(Stored items)
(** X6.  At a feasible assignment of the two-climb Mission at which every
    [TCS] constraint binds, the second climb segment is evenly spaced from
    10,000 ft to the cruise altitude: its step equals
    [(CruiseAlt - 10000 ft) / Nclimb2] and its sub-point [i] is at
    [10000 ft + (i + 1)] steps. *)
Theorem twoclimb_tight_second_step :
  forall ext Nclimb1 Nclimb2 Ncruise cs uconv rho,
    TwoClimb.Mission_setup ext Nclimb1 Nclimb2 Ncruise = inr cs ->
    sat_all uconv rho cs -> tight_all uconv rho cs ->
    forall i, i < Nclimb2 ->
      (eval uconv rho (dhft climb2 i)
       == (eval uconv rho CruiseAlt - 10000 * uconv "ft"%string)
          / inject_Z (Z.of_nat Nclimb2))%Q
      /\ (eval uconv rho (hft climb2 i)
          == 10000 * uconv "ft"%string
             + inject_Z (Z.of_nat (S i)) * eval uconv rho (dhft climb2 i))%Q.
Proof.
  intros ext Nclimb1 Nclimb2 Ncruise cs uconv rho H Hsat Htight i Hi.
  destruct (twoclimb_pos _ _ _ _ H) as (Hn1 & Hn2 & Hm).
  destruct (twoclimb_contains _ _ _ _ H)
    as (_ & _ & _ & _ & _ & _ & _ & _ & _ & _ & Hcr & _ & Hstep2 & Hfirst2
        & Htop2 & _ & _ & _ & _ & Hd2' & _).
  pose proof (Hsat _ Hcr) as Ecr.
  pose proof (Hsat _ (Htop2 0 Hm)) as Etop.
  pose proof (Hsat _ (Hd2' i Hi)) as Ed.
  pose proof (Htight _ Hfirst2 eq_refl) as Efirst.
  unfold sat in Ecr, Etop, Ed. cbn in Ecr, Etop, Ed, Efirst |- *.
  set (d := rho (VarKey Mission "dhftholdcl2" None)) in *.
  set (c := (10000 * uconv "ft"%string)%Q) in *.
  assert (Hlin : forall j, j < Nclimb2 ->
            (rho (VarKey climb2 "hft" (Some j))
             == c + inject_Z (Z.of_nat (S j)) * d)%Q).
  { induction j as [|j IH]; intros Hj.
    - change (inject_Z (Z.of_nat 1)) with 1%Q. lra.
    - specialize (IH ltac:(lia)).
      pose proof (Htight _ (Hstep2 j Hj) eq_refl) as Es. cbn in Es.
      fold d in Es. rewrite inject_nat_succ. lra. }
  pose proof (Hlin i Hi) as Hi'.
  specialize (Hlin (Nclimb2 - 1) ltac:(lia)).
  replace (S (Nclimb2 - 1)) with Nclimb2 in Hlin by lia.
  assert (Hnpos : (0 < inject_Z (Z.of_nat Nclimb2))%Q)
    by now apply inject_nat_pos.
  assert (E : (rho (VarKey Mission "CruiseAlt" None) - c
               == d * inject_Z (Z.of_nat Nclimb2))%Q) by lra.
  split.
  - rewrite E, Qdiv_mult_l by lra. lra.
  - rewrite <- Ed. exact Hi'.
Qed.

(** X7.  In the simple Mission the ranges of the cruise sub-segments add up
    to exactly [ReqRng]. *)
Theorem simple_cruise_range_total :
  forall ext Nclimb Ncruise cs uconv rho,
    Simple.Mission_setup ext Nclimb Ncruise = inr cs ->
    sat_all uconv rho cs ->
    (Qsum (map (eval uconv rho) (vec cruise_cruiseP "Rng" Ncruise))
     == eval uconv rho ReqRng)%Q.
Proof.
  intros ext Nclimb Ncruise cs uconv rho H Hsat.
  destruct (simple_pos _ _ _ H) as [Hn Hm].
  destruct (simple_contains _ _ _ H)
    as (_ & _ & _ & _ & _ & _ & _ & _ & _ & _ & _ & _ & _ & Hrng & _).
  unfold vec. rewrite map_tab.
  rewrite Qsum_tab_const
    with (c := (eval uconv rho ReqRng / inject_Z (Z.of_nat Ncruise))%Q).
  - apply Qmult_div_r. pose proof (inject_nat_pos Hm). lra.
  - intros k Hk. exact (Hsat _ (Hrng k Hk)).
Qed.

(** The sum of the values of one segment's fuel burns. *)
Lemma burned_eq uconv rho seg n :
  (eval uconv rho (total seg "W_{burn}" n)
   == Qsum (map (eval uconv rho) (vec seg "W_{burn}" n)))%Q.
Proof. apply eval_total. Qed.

**Problem statement**
Your answer must be the line holding "unfold vec. rewrite map_tab." plus every later line to the end of the records, copied exactly.

**Response to this exercise**
  unfold vec. rewrite map_tab.
  rewrite Qsum_tab_const
    with (c := (eval uconv rho ReqRng / inject_Z (Z.of_nat Ncruise))%Q).
  - apply Qmult_div_r. pose proof (inject_nat_pos Hm). lra.
  - intros k Hk. exact (Hsat _ (Hrng k Hk)).
Qed.

(** The sum of the values of one segment's fuel burns. *)
Lemma burned_eq uconv rho seg n :
  (eval uconv rho (total seg "W_{burn}" n)
   == Qsum (map (eval uconv rho) (vec seg "W_{burn}" n)))%Q.
Proof. apply eval_total. Qed.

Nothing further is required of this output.